[Stored data entries]
##########
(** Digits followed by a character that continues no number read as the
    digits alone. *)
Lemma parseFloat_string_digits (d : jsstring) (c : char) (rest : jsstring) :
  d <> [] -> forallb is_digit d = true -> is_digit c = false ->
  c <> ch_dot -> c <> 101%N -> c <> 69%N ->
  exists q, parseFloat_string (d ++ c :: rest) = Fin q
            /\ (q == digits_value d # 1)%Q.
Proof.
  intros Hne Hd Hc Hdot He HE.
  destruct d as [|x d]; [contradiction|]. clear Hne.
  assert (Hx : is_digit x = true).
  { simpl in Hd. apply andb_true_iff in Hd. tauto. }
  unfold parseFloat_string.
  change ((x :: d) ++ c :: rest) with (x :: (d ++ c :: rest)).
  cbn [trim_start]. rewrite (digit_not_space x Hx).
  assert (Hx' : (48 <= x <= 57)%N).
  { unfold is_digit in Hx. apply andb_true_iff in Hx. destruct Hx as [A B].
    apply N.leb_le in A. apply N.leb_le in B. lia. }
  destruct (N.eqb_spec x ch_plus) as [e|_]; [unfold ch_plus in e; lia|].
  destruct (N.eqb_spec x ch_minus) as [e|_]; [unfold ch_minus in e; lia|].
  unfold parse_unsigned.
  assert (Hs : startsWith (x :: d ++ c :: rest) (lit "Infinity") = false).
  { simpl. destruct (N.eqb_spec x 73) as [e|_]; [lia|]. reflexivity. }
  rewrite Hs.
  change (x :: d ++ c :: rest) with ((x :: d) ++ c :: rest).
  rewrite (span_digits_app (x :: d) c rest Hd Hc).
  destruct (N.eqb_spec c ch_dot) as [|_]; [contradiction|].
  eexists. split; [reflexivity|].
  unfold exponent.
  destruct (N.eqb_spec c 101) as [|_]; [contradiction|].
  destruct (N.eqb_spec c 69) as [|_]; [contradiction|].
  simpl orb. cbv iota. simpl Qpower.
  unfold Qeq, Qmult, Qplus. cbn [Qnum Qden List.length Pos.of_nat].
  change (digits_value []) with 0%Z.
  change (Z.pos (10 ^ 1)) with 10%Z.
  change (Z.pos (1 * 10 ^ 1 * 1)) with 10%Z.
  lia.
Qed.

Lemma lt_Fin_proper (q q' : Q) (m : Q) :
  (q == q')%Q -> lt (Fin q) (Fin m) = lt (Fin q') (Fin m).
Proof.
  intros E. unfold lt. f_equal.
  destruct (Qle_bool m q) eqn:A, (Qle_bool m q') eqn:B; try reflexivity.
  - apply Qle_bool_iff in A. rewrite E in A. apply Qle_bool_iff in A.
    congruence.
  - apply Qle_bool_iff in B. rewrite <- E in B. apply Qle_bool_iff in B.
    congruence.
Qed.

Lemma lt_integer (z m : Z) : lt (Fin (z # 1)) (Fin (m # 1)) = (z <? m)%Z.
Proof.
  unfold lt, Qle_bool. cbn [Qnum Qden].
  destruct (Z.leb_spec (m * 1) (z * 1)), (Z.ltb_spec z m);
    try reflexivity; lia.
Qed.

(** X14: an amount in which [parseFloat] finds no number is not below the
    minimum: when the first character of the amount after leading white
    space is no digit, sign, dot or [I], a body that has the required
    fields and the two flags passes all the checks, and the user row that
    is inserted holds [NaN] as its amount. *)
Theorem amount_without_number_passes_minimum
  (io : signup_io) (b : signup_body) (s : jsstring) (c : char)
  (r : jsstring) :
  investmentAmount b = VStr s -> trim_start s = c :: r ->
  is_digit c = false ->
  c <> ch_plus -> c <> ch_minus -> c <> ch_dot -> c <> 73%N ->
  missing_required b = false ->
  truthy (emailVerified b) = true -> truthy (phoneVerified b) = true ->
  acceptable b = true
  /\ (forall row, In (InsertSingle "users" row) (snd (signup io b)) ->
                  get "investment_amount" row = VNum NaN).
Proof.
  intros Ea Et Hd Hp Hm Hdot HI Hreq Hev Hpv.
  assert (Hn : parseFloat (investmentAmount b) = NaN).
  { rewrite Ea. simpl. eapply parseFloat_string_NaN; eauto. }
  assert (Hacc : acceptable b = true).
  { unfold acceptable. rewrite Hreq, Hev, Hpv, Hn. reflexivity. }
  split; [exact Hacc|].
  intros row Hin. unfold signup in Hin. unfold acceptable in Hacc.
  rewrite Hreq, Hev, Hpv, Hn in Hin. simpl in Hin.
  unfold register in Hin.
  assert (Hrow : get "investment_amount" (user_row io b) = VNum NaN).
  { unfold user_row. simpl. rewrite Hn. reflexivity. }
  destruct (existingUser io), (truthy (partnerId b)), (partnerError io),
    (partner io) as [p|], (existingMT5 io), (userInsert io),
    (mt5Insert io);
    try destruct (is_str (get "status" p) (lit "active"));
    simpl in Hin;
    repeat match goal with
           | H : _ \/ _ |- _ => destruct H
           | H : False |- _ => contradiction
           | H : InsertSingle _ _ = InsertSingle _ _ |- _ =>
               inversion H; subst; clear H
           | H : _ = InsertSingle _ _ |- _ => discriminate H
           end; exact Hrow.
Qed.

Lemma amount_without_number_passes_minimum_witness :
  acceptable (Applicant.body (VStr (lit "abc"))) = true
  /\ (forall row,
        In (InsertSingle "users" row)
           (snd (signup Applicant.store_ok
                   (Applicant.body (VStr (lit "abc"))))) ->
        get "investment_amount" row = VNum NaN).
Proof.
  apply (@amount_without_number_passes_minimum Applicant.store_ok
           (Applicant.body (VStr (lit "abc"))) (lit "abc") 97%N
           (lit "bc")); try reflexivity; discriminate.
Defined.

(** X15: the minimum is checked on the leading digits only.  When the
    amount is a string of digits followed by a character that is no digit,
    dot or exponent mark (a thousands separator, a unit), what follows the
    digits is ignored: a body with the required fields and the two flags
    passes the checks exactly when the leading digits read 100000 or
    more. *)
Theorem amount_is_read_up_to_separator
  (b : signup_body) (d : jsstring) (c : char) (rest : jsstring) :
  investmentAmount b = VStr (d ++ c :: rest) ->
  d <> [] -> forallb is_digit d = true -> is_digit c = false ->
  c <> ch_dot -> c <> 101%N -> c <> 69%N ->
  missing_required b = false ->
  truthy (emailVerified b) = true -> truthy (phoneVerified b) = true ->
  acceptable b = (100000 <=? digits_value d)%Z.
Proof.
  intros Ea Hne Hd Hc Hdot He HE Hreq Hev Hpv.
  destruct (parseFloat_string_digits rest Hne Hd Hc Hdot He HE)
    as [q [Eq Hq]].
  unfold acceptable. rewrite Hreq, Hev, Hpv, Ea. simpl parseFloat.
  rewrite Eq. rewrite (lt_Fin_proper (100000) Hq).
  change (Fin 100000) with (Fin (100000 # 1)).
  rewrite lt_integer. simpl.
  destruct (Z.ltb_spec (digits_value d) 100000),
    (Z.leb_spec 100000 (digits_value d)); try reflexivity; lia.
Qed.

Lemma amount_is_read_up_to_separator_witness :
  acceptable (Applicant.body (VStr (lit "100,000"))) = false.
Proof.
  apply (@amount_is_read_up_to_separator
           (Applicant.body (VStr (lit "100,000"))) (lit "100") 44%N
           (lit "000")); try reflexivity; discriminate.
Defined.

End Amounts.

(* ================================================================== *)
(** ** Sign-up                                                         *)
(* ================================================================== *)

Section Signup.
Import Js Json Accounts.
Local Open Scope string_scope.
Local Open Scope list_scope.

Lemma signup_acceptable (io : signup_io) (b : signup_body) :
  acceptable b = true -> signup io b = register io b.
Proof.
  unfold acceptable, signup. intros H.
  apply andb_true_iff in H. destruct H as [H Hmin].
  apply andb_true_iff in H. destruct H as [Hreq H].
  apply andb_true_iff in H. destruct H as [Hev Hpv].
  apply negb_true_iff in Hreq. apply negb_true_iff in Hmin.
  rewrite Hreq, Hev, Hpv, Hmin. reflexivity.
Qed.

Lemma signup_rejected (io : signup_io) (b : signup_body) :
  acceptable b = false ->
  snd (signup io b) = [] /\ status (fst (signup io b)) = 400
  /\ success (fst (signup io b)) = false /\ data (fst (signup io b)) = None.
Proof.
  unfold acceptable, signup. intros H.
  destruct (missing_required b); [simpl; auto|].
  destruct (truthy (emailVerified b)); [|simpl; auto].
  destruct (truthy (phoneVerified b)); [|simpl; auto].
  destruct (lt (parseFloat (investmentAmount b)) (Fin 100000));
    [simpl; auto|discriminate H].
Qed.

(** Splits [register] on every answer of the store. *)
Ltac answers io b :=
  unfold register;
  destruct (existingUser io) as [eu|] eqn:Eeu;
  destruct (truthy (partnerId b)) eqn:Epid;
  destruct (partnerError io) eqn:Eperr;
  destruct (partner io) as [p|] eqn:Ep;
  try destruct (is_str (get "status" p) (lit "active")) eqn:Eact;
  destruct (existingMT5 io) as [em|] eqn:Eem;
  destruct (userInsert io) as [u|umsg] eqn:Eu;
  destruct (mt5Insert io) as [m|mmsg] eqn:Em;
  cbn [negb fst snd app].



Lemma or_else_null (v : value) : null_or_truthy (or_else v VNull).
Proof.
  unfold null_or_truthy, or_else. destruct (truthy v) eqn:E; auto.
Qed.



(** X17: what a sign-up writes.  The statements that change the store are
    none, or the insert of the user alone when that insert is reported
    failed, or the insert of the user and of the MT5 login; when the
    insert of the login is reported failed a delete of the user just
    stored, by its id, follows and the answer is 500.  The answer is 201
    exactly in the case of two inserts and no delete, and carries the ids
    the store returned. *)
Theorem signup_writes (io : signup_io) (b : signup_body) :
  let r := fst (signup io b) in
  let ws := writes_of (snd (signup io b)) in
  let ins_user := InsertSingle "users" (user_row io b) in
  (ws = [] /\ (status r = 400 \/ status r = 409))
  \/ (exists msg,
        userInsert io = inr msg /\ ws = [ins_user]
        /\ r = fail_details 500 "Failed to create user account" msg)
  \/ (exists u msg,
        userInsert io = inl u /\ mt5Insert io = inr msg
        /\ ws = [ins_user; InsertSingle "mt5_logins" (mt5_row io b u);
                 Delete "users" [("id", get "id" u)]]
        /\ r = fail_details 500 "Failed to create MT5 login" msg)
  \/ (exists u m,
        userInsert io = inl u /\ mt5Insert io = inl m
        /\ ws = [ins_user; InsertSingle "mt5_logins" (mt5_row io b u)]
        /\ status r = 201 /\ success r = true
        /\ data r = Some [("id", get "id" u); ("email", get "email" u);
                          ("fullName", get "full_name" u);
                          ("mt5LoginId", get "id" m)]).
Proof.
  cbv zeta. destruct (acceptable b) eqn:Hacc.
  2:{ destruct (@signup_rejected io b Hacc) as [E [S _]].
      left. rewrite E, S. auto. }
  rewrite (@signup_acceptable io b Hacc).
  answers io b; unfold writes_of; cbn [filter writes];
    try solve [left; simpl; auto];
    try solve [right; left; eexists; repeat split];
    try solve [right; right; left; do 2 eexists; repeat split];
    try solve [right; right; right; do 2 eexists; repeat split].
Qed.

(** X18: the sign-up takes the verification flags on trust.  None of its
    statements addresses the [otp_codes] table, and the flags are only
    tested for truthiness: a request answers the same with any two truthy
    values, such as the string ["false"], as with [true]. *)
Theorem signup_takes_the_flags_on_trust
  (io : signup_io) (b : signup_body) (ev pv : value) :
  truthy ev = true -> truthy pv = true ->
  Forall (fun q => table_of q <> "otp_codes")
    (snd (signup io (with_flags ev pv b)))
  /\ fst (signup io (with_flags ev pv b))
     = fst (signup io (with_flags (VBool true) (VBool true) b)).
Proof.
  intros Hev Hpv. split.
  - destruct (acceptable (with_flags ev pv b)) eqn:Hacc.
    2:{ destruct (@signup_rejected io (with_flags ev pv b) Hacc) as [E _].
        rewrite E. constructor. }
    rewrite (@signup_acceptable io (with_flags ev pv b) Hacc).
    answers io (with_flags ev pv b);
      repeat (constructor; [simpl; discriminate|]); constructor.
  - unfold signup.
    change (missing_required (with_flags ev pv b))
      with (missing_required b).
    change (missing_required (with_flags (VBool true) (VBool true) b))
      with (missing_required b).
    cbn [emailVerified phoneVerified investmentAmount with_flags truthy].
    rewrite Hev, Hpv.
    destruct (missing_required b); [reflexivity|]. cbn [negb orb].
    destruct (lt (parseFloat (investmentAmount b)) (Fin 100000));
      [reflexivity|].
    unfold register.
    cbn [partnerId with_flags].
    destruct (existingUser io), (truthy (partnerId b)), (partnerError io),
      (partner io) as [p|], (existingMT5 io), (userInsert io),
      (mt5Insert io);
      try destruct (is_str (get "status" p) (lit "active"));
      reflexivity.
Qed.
##########
Your reply must contain exactly the lines from the first line of the data through the line holding "intros Hne Hd Hc Hdot He HE.", and nothing more.

Solution for this task ->
(** Digits followed by a character that continues no number read as the
    digits alone. *)
Lemma parseFloat_string_digits (d : jsstring) (c : char) (rest : jsstring) :
  d <> [] -> forallb is_digit d = true -> is_digit c = false ->
  c <> ch_dot -> c <> 101%N -> c <> 69%N ->
  exists q, parseFloat_string (d ++ c :: rest) = Fin q
            /\ (q == digits_value d # 1)%Q.
Proof.
  intros Hne Hd Hc Hdot He HE.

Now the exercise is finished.